Neutron imaging has become a powerful tool in the development of hydrogen- based alternate energy devices. It is the only technique that can study the critically important in situ water transport in commercial-grade fuel cells. Today this technique is used by almost all automobile manufacturers and major fuel cell developers. By all accounts, neutron imaging research has shortened the development time of fuel cells and is providing reliable, real-time data important for optimum design and performance that was almost impossible to get only a few years ago. Though the primary focus of neutron imaging research has been on fuel cells during the last few years, it has now started to play an expanded role in the development of hydrogen storage materials and devices. It is expected that this trend will continue in the coming years. In spite of all the success that neutron imaging has enjoyed in recent years, even higher-impact research is limited by the current temporal and spatial resolution of neutron detection devices, the lack of very accurate analytical techniques, and the lack of availability of wide infrastructures for hydrogen research at various neutron facilities around the world.
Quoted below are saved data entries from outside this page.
Lemma done_world : world_ok cfg (own_thread (own_add (own_add own xs i2) xt i1) xt xs t) ((G ∪ {[xs]}) ∪ {[xt]}) D2 oB2 oD2 S (with_thread w2 t p o n).
Proof using All.
  destruct first_kept as (_ & _ & Ei1 & _). pose proof (sd_page _ _ _ _ _ _ _ _ SD) as DP2.
  destruct (dp_page _ _ _ _ _ _ _ _ _ _ _ DP1) as (Es & Ri2 & _). destruct (dp_page _ _ _ _ _ _ _ _ _ _ _ DP2) as (Et & Ri1 & Hxt).
  destruct (dp_fresh _ _ _ _ _ _ _ _ _ _ _ DP1) as [Fs1 Fs2]. destruct (dp_fresh _ _ _ _ _ _ _ _ _ _ _ DP2) as [_ Ft2]. rewrite Ei1 in Ft2.
  destruct (dp_maps _ _ _ _ _ _ _ _ _ _ _ DP1) as [_ M1]. destruct (dp_maps _ _ _ _ _ _ _ _ _ _ _ DP2) as [M2 M3].
  assert (Ee1 : pool_entry w1 i2 = build_kernel_page (addr_of cfg xs)) by (by rewrite (M1 i2 Ri2), decide_True).
  assert (Hne : i1 <> i2). { intros ->. rewrite Ee1 in M2. destruct (kernel_page_fields (addr_of cfg xs)) as [Hv _]. by rewrite M2 in Hv. }
  assert (Hxst : xs <> xt) by (intros ->; apply Hxt; set_solver).
  apply (thread_world cfg Hcfg Hdm _ _ _ _ _ _ w2 (sd_world _ _ _ _ _ _ _ _ SD) (dp_init _ _ _ _ _ _ _ _ _ _ _ DP2) i1 i2 xt xs t s p) with (pr := revoke_proc ht (revoke_proc hs pr));
    rewrite ?(sd_ipc _ _ _ _ _ _ _ _ SD), ?(sd_threads _ _ _ _ _ _ _ _ SD), ?(sd_objs _ _ _ _ _ _ _ _ SD); try done; try apply SD.
  - unfold own_add. by rewrite decide_True, Et.
  - unfold own_add. by rewrite decide_False, decide_True, Es.
  - by rewrite (M3 i1 Ri1), decide_True.
  - by rewrite (M3 i2 Ri2), decide_False.
  - by rewrite (sd_procs _ _ _ _ _ _ _ _ SD), lookup_fmap, second_proc.
Qed.
End Done.

Lemma finish_spec t ht xt i1 D2 oB2 oD2 w2 : second_done t ht xt i1 D2 oB2 oD2 w2 -> exists w', finish_thread w2 t = Ret (OK, w') /\ thread_creation OK w'.
Proof using All.
  intros SD. destruct (wk_objs _ _ _ _ _ _ _ _ W p pr Hp) as (o & Ho & Hcnt & _). pose proof (threads_bound _ _ _ _ _ _ _ p (wk_sys _ _ _ _ _ _ _ _ W)) as Hb.
  unfold finish_thread, process_inc_thread_count, on_thread_create. rewrite (sd_objs _ _ _ _ _ _ _ _ SD), Ho. cbn [unwrap]. rewrite bind_Ret. change MAX_THREADS with 1024 in Hb.
  rewrite (proj2 (Z.ltb_lt _ _)), !bind_Ret by lia. unfold sched_add_thread. cbn [set_objs w_k]. rewrite (sd_threads _ _ _ _ _ _ _ _ SD).
  pose proof Hroom as Hr. unfold has_room in Hr. apply bool_decide_eq_true_1 in Hr as [n Hn]. rewrite Hn. cbn [assert]. rewrite bind_Ret. apply free_slot_spec in Hn.
  exists (with_thread w2 t p o n). split.
  - unfold with_thread, set_k, set_objs. cbn. by rewrite (sd_objs _ _ _ _ _ _ _ _ SD), (sd_threads _ _ _ _ _ _ _ _ SD).
  - right. split; [done|]. exists s, t, xs, xt, i2, i1, n, o, D2, oB2, oD2. split; [by eapply done_made|by eapply done_world].
Qed.

Lemma second_spec : exists r w', (t ← donate_one_kernel_page cfg w1 p (wrap 32 (t_tcb_pageset a)) (create_tcb (thread_info p a s));
      match t with (Err e, w2) => Ret (e, w2) | (Ok tcb_kva, w2) => finish_thread w2 tcb_kva end) = Ret (r, w') /\ thread_creation r w'.
Proof using All.
  destruct (donate_one_spec cfg Hcfg Hdm _ _ _ _ _ _ w1 W1 (dp_init _ _ _ _ _ _ _ _ _ _ _ DP1) p _ second_proc (wrap 32 (t_tcb_pageset a)) (create_tcb (thread_info p a s))) as (r & w2 & -> & Hr).
  { intros w' kva E. destruct stack_range as [S1 S2]. destruct (tcb_returns s p a w' kva (revoke_proc hs pr) S1 S2) as (r & Er & _); [by rewrite E, second_proc|].
    exists r. split; [done|]. intros w2 ->. by apply (tcb_writes s p a w' kva w2 S1 S2) in Er as [? _]. }
  rewrite bind_Ret. destruct r as [t|err].
  - apply second_donated in Hr as (ht & xt & i1 & D2 & oB2 & oD2 & SD). destruct (finish_spec _ _ _ _ _ _ _ _ SD) as (w' & -> & Hw). by eexists _, _.
  - destruct Hr as (Hwhy & Herr & W2 & U & _). destruct first_kept as (? & ? & ? & ?). eexists _, _. split; [reflexivity|]. left. split; [done|]. right.
    exists hs, s, xs, i2, w1, D1, oB1, oD1. split; [|done]. destruct Hwhy as [Hy|[Hy|(-> & w' & kva & e & E & Ee)]]; [by left; left|by left; right|right].
    split; [done|]. destruct stack_range as [S1 S2]. destruct (tcb_returns s p a w' kva (revoke_proc hs pr) S1 S2) as (r & Er & Hr); [by rewrite E, second_proc|].
    rewrite Ee in Er. injection Er as <-. exact (Hr e eq_refl).
Qed.
End Second.

Lemma create_thread_spec : exists r w', sys_create_thread cfg w p a = Ret (r, w') /\ thread_creation r w'.
Proof using All.
  assert (Hun : forall err, err <> OK -> no_thread err -> thread_creation err w) by (intros err Herr Hno; left; split; [done|]; left; split_and!; [done|done|by constructor]).
  unfold sys_create_thread. destruct (thread_args_ok a) eqn:Ha; cbn [negb]; [|by eexists _, _; split; [reflexivity|apply Hun; [done|left]]].
  destruct (has_room (w_k w)) eqn:Hroom; cbn [negb]; [|by eexists _, _; split; [reflexivity|apply Hun; [done|right; left]]].
  destruct (donate_one_spec cfg Hcfg Hdm _ _ _ _ _ _ w W Hinit p pr Hp (wrap 32 (t_stack_pageset a)) init_none) as (r & w1 & -> & Hr).
  { intros w' kva E. eexists. split; [reflexivity|]. intros w2 E2. by eapply none_writes, (f_equal Ret E2). }
  rewrite bind_Ret. destruct r as [s|err].
  2:{ destruct Hr as (Hwhy & Herr & W1 & U & _). eexists _, _. split; [reflexivity|]. left. split; [done|]. left. split; [|done]. right. right.
      destruct Hwhy as [Hy|[Hy|(-> & w' & kva & e & E & Ee)]]; [by left|by right|done]. }
  destruct Hr as (hs & xs & i2 & w0 & w2 & D1 & oB1 & oD1 & DP1 & Epr1 & A1 & A2 & A3 & A4 & A5 & Ei & _ & Ew1 & Eth1 & Etp1 & _ & W1).
  destruct (none_writes _ _ _ Ei) as [_ ->]. rewrite A1 in Etp1. by eapply (second_spec hs s xs i2 w0 w1 D1 oB1 oD1).
Qed.
End CreateThread.
(* ===== verification/FatVolume.v ===== *)
(** The FAT32 server's reads: what a cluster chain holds, that a read delivers it,
    and when the walks end (user/fat32-server/src/main.rs). *)
From Stdlib Require Import ZArith Lia.
From stdpp Require Import base option gmap numbers list.
From S2P Require Import Prelude Bytes Fat32 FatServer.
Open Scope Z_scope.

(** * Loops that may not end *)
Section Iterate.
Context {A : Type} `{EqDecision A} (step : A -> option A).

Fixpoint iter (n : nat) (a : A) : option A := match n with O => Some a | S n' => step a ≫= iter n' end.

Lemma iter_add n m a : iter (n + m) a = iter n a ≫= iter m.
Proof using. revert a. induction n as [|n IH]; intros a; [done|]. cbn. destruct (step a); [apply IH|done]. Qed.

Lemma iter_le n m a : (n <= m)%nat -> is_Some (iter m a) -> is_Some (iter n a).
Proof using. intros Hl [b Hb]. replace m with (n + (m - n))%nat in Hb by lia. rewrite iter_add in Hb. by destruct (iter n a). Qed.

(** The first [n] states. *)
Fixpoint trace (n : nat) (a : A) : list A := match n with O => [] | S n' => a :: match step a with Some b => trace n' b | None => [] end end.

Lemma trace_lookup n : forall i a, (i < n)%nat -> trace n a !! i = iter i a.
Proof using.
  induction n as [|n IH]; intros i a Hi; [lia|]. cbn [trace]. destruct i as [|i]; [done|]. cbn. destruct (step a) as [b|]; [|done]. cbn. apply IH. lia.
Qed.

Lemma trace_length n a : is_Some (iter n a) -> length (trace n a) = n.
Proof using. revert a. induction n as [|n IH]; intros a Hs; [done|]. cbn in *. destruct (step a); [by rewrite IH|by destruct Hs]. Qed.

Lemma repeats (l : list A) : ~ NoDup l -> exists i j x, (i < j)%nat /\ l !! i = Some x /\ l !! j = Some x.
Proof.
  induction l as [|x l IH]; intros Hn; [destruct Hn; constructor|]. destruct (decide (x ∈ l)) as [[j Hj]%list_elem_of_lookup|Hx].
  - exists 0%nat, (S j), x. split; [lia|done].
  - destruct IH as (i & j & y & ? & ? & ?); [intros Hd; apply Hn; by constructor|]. exists (S i), (S j), y. split; [lia|done].
Qed.
Lemma open_serves b s token path n : server_ok b s -> 0 < n <= FS_MAX_BUFFER_PAGES ->
  exists w s', handle_open g (walk_bound g) s token path n = Ret (w, s') /\ kept_ok b s' /\ others_kept token s s' /\ sv_mem s' = sv_mem s.
Proof using D K Hac L.
  intros SO Hn. pose proof SO as [T A]. unfold handle_open, FS_MAX_BUFFER_PAGES in *. destruct (resolve_returns path) as (r & -> & Hr). rewrite bind_Ret.
  assert (Hback : forall (w : Words) p, settled b (sv_table s) (res p) -> exists w' s', Ret (w, mkServer _ (sv_mem s) (sv_table s) p) = Ret (w', s') /\ kept_ok b s' /\ others_kept token s s' /\ sv_mem s' = sv_mem s)
    by (intros w p E; eexists _, _; split; [reflexivity|]; split; [by apply kept_settled|]; split; [by apply others_kept_same|done]).
  assert (Hsame : forall (w : Words) p, res p = res (sv_platform s) -> exists w' s', Ret (w, mkServer _ (sv_mem s) (sv_table s) p) = Ret (w', s') /\ kept_ok b s' /\ others_kept token s s' /\ sv_mem s' = sv_mem s)
    by (intros w p E; apply Hback; rewrite E; by apply settled_same).
  destruct r as [e|e]; [|eexists _, _; split; [reflexivity|]; split; [by apply server_kept|done]]. destruct (is_directory e); [eexists _, _; split; [reflexivity|]; split; [by apply server_kept|done]|]. destruct (Hr e eq_refl) as [Hfc Hsz].
  destruct (sys_alloc_pages (sv_platform s) n) as [o p1] eqn:E1. apply pl_alloc_pages in E1. destruct o as [h|]; [|by apply Hsame]. destruct E1 as [Hh E1].
  destruct (vmem_alloc p1 n) as [o p2] eqn:E2. apply pl_vmem_alloc in E2. destruct o as [va|].
  2:{ apply Hsame. rewrite pl_close; rewrite E2, E1; cbn [r_handles r_vas r_maps]; [by rewrite handle_back, res_eta|]. intros va Hm. by destruct (maps_within _ _ _ _ _ A Hm). }
  rewrite E1 in E2. cbn [r_handles r_vas r_maps] in E2. destruct E2 as (Hap & Hva & E2). pose proof (Build_unused _ h va n Hh Hva Hap) as U.
  destruct (sys_map_pages p2 h va) as [mapped p3] eqn:E3. apply pl_map in E3. destruct mapped; cbn [negb]; [|apply Hback; eapply undo_va; [exact A|exact U|congruence]].
  rewrite E2 in E3. cbn [r_handles r_vas r_maps] in E3. unfold PAGE_SIZE. rewrite mul_chk_in, bind_Ret by lia. set (f := mkOpen _ _ _ _ _ _ _ _).
  assert (Hf : file_ok f) by (constructor; cbn; (done || lia)).
  unfold ot_insert. destruct (first_none (sv_table s)) as [i|] eqn:Ei; [|apply Hback; eapply undo_map; [exact A|exact U|exact E3]]. apply first_none_free in Ei. pose proof (lookup_lt_Some _ _ _ Ei) as Hlt.
  destruct (sys_export_handle p3 h) as [o p4] eqn:E4. apply pl_export in E4. rewrite E3 in E4. destruct o as [idx|].
  - eexists _, _. split; [reflexivity|]. cbn [sv_mem]. split; [apply server_kept|split; [|done]]; constructor; cbn [sv_table sv_platform sv_mem]; [by apply table_ok_insert| |intros j f' Hne|done].
    + rewrite E4. by apply (accounts_open b (sv_table s) (res (sv_platform s)) i f).
    + destruct (decide (i = j)) as [<-|]; [|by rewrite list_lookup_insert_ne]. rewrite list_lookup_insert_eq by done. split; [congruence|]. intros [= <-]. by cbn in Hne.
  - assert (Er : ot_remove (<[i := Some f]> (sv_table s)) (Z.of_nat i + 1) token = (Some f, sv_table s)).
    { unfold ot_remove, ot_slot. destruct (Z.ltb_spec (Z.of_nat i + 1) 1); [lia|]. replace (Z.to_nat (Z.of_nat i + 1 - 1)) with i by lia. rewrite list_lookup_insert_eq by done. cbn [caller_token f].
      rewrite Z.eqb_refl, list_insert_insert_eq, list_insert_id by done. done. }
    rewrite Er. cbn [unwrap]. rewrite bind_Ret. apply Hback. eapply undo_map; [exact A|exact U|exact E4].
Qed.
Fortunately, all of these issues are being aggressively pursued by various government laboratories and industrial and academic researchers. It is expected that in the very near future, both temporal and spatial resolution will improve by an order of magnitude. This, coupled with advanced methods such as phase contrast imaging, will provide much needed enhanced capabilities and open new avenues of research that are not possible today. Consequently, in the foreseeable future, neutron imaging will continue to significantly contribute to enhanced efforts to develop and commercialize pollution-free, hydrogen-powered energy devices that are the centerpieces of the emerging hydrogen economy.